**TASK BRIEF**
All lines from the opening of the entries below through the line containing "[deserialize_keras_object]), the walk" must be output exactly as they appear, with no other lines.

**DATA SUPPLIED**
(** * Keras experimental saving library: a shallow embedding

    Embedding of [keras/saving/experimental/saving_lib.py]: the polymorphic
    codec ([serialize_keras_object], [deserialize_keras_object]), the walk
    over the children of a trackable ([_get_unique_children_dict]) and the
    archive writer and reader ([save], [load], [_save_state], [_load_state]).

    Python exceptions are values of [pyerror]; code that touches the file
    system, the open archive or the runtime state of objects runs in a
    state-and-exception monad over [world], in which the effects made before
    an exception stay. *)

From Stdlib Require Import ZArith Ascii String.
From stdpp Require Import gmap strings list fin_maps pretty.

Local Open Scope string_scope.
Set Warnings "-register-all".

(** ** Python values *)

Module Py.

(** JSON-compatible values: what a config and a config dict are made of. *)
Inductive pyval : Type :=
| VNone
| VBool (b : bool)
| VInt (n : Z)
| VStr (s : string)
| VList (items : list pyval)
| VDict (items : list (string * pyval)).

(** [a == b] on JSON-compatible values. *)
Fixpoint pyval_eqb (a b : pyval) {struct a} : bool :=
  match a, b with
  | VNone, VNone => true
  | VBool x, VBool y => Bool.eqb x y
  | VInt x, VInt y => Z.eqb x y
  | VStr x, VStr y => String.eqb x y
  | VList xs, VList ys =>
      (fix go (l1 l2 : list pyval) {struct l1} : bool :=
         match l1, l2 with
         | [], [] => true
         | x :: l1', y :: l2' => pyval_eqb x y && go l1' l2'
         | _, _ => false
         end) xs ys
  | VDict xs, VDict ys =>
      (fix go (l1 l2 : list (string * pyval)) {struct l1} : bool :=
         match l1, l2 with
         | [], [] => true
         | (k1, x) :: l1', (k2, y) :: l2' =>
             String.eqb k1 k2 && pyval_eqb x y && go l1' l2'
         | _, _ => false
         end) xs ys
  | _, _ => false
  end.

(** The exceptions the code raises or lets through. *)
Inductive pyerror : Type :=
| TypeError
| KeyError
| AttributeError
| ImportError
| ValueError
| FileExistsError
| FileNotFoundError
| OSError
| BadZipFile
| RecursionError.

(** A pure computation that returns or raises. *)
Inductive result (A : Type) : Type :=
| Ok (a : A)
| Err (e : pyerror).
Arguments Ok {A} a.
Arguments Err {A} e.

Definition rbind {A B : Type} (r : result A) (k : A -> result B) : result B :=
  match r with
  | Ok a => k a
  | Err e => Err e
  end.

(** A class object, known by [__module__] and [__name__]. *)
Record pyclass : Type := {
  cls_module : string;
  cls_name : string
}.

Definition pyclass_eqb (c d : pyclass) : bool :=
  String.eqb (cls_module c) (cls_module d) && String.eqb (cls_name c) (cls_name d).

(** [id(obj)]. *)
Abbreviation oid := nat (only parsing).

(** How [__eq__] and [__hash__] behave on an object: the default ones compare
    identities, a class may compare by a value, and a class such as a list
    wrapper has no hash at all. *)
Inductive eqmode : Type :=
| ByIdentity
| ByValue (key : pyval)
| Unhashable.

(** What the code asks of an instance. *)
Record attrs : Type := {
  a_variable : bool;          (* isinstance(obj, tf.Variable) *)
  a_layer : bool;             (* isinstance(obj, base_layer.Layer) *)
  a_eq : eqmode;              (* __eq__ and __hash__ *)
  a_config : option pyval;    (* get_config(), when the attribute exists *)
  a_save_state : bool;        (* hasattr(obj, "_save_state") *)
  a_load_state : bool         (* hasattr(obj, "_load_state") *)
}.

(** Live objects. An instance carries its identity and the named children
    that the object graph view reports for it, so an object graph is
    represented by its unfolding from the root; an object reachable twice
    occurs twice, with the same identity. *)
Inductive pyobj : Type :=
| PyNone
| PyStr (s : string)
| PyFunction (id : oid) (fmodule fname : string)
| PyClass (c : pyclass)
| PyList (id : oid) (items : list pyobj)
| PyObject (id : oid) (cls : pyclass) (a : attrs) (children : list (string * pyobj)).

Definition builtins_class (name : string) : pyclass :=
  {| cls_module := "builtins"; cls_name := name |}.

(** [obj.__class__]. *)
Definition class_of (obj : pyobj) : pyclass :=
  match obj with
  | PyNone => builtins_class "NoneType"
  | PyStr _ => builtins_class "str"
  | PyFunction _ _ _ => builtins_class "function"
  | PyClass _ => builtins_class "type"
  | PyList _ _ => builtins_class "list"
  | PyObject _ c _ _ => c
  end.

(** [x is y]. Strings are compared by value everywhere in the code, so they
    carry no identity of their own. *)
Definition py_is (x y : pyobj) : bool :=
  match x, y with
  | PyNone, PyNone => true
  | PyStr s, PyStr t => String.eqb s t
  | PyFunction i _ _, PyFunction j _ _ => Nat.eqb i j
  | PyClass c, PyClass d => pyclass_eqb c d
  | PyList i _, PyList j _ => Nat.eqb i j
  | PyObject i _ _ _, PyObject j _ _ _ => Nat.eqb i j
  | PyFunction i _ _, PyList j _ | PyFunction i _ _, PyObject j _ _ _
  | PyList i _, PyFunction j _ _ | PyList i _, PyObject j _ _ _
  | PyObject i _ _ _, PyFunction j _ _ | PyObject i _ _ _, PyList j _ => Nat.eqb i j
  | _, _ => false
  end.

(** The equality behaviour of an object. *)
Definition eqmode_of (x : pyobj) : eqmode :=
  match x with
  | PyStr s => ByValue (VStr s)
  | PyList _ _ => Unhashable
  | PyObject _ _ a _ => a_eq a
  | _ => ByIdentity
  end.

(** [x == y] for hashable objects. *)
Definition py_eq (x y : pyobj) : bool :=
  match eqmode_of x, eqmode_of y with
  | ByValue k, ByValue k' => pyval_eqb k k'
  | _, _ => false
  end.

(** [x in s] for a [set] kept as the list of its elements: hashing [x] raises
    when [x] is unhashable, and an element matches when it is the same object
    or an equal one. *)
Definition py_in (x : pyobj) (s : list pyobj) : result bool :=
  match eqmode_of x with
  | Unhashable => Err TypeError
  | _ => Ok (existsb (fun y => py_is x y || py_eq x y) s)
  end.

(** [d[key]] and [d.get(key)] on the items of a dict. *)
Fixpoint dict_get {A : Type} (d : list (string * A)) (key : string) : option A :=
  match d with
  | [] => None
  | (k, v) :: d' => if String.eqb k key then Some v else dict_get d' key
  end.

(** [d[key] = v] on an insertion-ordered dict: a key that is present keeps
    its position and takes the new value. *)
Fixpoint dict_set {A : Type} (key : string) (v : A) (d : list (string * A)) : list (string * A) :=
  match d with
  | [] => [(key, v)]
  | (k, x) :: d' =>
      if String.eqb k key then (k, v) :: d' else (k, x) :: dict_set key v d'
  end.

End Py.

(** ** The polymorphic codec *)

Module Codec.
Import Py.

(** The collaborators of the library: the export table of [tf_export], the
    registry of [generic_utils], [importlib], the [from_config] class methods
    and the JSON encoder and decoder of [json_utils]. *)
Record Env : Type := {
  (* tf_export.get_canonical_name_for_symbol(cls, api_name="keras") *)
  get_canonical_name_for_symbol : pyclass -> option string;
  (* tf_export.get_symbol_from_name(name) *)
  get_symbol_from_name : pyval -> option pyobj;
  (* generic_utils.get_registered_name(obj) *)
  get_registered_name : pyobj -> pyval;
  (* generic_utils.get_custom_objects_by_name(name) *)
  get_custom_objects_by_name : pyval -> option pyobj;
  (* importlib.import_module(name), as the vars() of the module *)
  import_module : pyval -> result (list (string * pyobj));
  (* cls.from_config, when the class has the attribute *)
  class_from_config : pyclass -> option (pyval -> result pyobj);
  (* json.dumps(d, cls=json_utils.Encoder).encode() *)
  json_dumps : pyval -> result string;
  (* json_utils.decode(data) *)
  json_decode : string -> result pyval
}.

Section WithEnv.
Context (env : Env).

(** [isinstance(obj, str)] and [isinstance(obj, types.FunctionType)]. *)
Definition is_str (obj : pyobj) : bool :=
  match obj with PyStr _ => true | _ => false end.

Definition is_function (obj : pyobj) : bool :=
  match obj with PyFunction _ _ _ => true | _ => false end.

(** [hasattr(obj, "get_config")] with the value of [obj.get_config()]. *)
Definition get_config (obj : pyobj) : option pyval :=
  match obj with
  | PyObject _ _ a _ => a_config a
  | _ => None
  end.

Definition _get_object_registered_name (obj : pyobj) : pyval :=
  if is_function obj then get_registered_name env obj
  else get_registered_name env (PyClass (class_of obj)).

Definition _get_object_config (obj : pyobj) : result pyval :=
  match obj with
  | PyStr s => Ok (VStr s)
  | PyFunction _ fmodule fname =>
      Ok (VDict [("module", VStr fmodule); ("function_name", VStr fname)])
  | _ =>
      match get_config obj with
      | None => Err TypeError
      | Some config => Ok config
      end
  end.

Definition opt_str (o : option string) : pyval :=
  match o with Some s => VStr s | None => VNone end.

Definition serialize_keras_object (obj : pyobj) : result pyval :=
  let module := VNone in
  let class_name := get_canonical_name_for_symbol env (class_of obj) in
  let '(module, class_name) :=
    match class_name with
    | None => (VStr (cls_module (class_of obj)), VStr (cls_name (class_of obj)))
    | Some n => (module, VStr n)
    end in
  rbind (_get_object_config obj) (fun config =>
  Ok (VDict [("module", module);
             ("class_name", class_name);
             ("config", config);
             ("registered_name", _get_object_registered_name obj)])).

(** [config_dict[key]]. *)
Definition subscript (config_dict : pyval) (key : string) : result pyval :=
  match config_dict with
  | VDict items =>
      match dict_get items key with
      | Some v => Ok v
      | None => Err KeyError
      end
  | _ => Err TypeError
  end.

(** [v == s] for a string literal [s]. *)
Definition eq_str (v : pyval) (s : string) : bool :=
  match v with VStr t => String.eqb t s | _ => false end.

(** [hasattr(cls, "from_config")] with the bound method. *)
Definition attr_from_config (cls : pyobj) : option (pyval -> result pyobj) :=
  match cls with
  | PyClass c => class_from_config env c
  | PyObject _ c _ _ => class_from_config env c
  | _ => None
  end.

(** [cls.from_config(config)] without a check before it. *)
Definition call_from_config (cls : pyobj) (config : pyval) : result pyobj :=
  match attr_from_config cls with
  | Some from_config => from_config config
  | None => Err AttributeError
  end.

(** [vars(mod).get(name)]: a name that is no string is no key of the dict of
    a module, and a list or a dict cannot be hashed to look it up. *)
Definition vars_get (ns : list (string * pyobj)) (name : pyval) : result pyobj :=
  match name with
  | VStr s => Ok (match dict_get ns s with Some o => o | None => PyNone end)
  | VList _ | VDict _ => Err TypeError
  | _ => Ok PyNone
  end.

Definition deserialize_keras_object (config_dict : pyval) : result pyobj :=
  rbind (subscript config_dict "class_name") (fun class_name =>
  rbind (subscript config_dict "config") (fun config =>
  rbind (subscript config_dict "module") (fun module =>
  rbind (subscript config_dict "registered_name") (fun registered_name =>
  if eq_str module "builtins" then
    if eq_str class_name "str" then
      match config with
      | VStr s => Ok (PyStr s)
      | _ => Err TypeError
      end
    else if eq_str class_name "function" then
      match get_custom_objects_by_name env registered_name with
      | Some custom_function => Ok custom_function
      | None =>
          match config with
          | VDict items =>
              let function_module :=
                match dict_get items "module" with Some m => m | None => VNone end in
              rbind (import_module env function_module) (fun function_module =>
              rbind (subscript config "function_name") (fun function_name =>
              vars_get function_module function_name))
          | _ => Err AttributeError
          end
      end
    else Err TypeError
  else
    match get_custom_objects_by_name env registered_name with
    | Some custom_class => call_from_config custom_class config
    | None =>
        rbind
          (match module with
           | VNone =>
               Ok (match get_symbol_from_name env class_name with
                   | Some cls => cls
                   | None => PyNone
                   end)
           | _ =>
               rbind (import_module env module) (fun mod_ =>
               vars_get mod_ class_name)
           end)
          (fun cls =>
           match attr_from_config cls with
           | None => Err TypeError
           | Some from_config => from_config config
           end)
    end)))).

**ANSWER TO THE EXERCISE**
(** * Keras experimental saving library: a shallow embedding

    Embedding of [keras/saving/experimental/saving_lib.py]: the polymorphic
    codec ([serialize_keras_object], [deserialize_keras_object]), the walk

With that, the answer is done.